The methods section tells us that cases were matched with controls. We are not told how the matching was done, which is the sort of detail I would not expect to see left out of a paper in the Lancet. But crucially, a matched case control study is different to a non-matched case control study, and it’s important to analyse it in a way that takes account of the matching, with a technique such as conditional logistic regression. Nothing in the paper suggests that the matching was taken into account in the analysis. This may mean that the confidence intervals for the relative risks are wrong.
It also seems odd that the data were analysed using Poisson regression (and no, I’m not going to say “a bit fishy”). Poisson regression makes the assumption that the baseline risk of developing ovarian cancer remains constant over time. That seems a highly questionable assumption here. It would be interesting to see if the results were similar using a method with more relaxed assumptions, such as Cox regression. It’s also a bit fishy (oh damn, I did say it after all) that the paper tells us that Poisson regression yielded odds ratios. Poisson regression doesn’t normally yield odds ratios: the default statistic is an incidence rate ratio. Granted, the interpretation is similar to an odds ratio, but they are not the same thing. Perhaps there is some cunning variation on Poisson regression in which the analysis can be coaxed into giving odds ratios, but if there is, I’m not aware of it.
I’m not sure how much those statistical issues matter. I would expect that you’d get broadly similar results with different techniques. But as with the opaque way in which the lifetime excess risk was calculated, it just bothers me when statistical methods are not as they should be. It makes you wonder if anything else was wrong with the analysis.

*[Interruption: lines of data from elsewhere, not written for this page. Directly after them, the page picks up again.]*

(** * rtapi_ring.c: the ring registry and its reference-counted lifecycle

    A shallow embedding of [src/rtapi/rtapi_ring.c]: the ring table
    [ring_array], the process-local [ring_addr_array], the two RTAPI
    mutexes the file touches, and the four entry points
    [_rtapi_ring_new], [_rtapi_ring_attach], [_rtapi_ring_refcount] and
    [_rtapi_ring_detach].

    The C functions are written in a small state monad that also collects
    the trace of what a call did (mutex operations, slot accesses, backend
    calls, messages), so that statements about lock discipline and about
    the order of the steps can be made on the trace. *)

From Stdlib Require Import ZArith List String Lia Bool.
From stdpp Require Import base list.
Import ListNotations.

Local Open Scope string_scope.
Local Open Scope list_scope.
Local Open Scope Z_scope.

(** ** Constants and build configuration *)

(** errno.h, with the values Linux gives them; the code returns them
    negated. *)
Definition ENOMEM : Z := 12.
Definition EINVAL : Z := 22.

(** The file is compiled in one of three ways: as kernel module
    ([BUILD_SYS_KBUILD], RTAPI), or for the user-DSO build either as RTAPI
    or as ULAPI.  [ring_addr_array] only exists under
    [BUILD_SYS_USER_DSO], so [BUILD_SYS_KBUILD] with [ULAPI] is not a
    configuration of this file. *)
Inductive build_config := KBUILD_RTAPI | USER_DSO_RTAPI | USER_DSO_ULAPI.
Lemma eq_checked_some {A} `{PartialEq A} (l1 l2 : list A) `{!Comparable l1 l2} a b :
  a ∈ l1 → b ∈ l2 → eq_checked a b = Some (a ≡? b).
Proof. intros Ha Hb. unfold partial_eq. by destruct (comparable a b Ha Hb) as [? ->]. Qed.

(** Rust's [Eq] on the items of a list: the comparison does not panic and is an
    equivalence there. *)
Record eq_on {A} `{PartialEq A} (l : list A) : Prop := {
  eq_on_total : Comparable l l;
  eq_on_refl x : x ∈ l → x ≡? x = true;
  eq_on_sym x y : x ∈ l → y ∈ l → x ≡? y = true → y ≡? x = true;
  eq_on_trans x y z :
    x ∈ l → y ∈ l → z ∈ l → x ≡? y = true → y ≡? z = true → x ≡? z = true }.

(** ** Rules for [runs] *)

Lemma runs_some {A} (m : option A) (P : A → Prop) : runs m P ↔ ∃ a, m = Some a ∧ P a.
Proof. destruct m; simpl; naive_solver. Qed.

Lemma runs_intro {A} (m : option A) (P : A → Prop) a : m = Some a → P a → runs m P.
Proof. by intros ->. Qed.

Lemma runs_bind {A B} (m : option A) (f : A → option B) (P : A → Prop) (Q : B → Prop) :
  runs m P → (∀ a, P a → runs (f a) Q) → runs (m ≫= f) Q.
Proof. destruct m; simpl; naive_solver. Qed.

Lemma runs_mono {A} (m : option A) (P Q : A → Prop) :
  runs m P → (∀ a, P a → Q a) → runs m Q.
Proof. destruct m; simpl; naive_solver. Qed.

Lemma runs_conj {A} (m : option A) (P Q : A → Prop) :
  runs m P → runs m Q → runs m (λ a, P a ∧ Q a).
Proof. destruct m; simpl; naive_solver. Qed.

Lemma runs_assert (b : bool) (P : unit → Prop) : b = true → P tt → runs (assert b) P.
Proof. by intros ->. Qed.

Lemma assert_some (b : bool) : b = true → assert b = Some tt.
Proof. by intros ->. Qed.

Lemma checked_sub_some a b : b ≤ a → checked_sub a b = Some (a - b).
Proof. intros Hle. unfold checked_sub. by rewrite (proj2 (Nat.leb_le _ _) Hle). Qed.

Lemma runs_checked_sub a b (P : nat → Prop) : b ≤ a → P (a - b) → runs (checked_sub a b) P.
Proof. intros. by rewrite checked_sub_some. Qed.

Lemma slice_some {A} (l : list A) a b :
  a ≤ b → b ≤ length l → slice l a b = Some (take (b - a) (drop a l)).
Proof.
  intros H1 H2. unfold slice.
  by rewrite (proj2 (Nat.leb_le _ _) H1), (proj2 (Nat.leb_le _ _) H2).
Qed.

Lemma runs_slice {A} (l : list A) a b (P : list A → Prop) :
  a ≤ b → b ≤ length l →
  (∀ s, s = take (b - a) (drop a l) → length s = b - a →
        (∀ i, i < b - a → s !! i = l !! (a + i)) → P s) →
  runs (slice l a b) P.
Proof.
  intros H1 H2 HP. rewrite slice_some by done. simpl. apply HP; [done| |].
  - rewrite length_take, length_drop. lia.
  - intros i Hi. by rewrite lookup_take_lt, lookup_drop by lia.
Qed.

Lemma runs_lookup {A} (l : list A) i (P : A → Prop) :
  i < length l → (∀ x, l !! i = Some x → P x) → runs (l !! i) P.
Proof. intros [x Hx]%lookup_lt_is_Some_2 HP. rewrite Hx. by apply HP. Qed.

Lemma runs_for_each {A S} (xs : list A) (body : A → S → option S)
    (Inv : list A → S → Prop) st (Q : S → Prop) :
  Inv [] st →
  (∀ done x rest st, xs = done ++ x :: rest → Inv done st →
     runs (body x st) (Inv (done ++ [x]))) →
  (∀ st, Inv xs st → Q st) →
  runs (for_each xs body st) Q.
Proof.
  intros H0 Hstep HQ.
  assert (∀ rest done st, xs = done ++ rest → Inv done st →
            runs (for_each rest body st) (Inv xs)) as Hgen.
  { induction rest as [|x rest IH]; intros done0 s Hxs Hinv; simpl.
    - rewrite app_nil_r in Hxs. by subst.
    - eapply runs_bind; [by eapply Hstep|]. intros s' Hs'. simpl in Hs'.
      apply (IH (done0 ++ [x])); [by rewrite <- app_assoc|done]. }
  eapply runs_mono; [by apply (Hgen xs [])|done].
Qed.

Oh, and a further oddity is that nowhere in the paper are we told the total sample size for the analysis. We are told the number of women who developed ovarian cancer, but we are not told the number of controls that were analysed. That’s a pretty basic piece of information that I would expect to see in any journal, never mind a top-tier journal such as the Lancet.
I don’t know whether those statistical oddities have a material impact on the analysis. Perhaps they do, perhaps they don’t. But ultimately, I’m not sure it’s the most important thing. The really important thing here is that the study has not shown that HRT causes an increase in ovarian cancer risk.
Remember folks, correlation does not equal causation.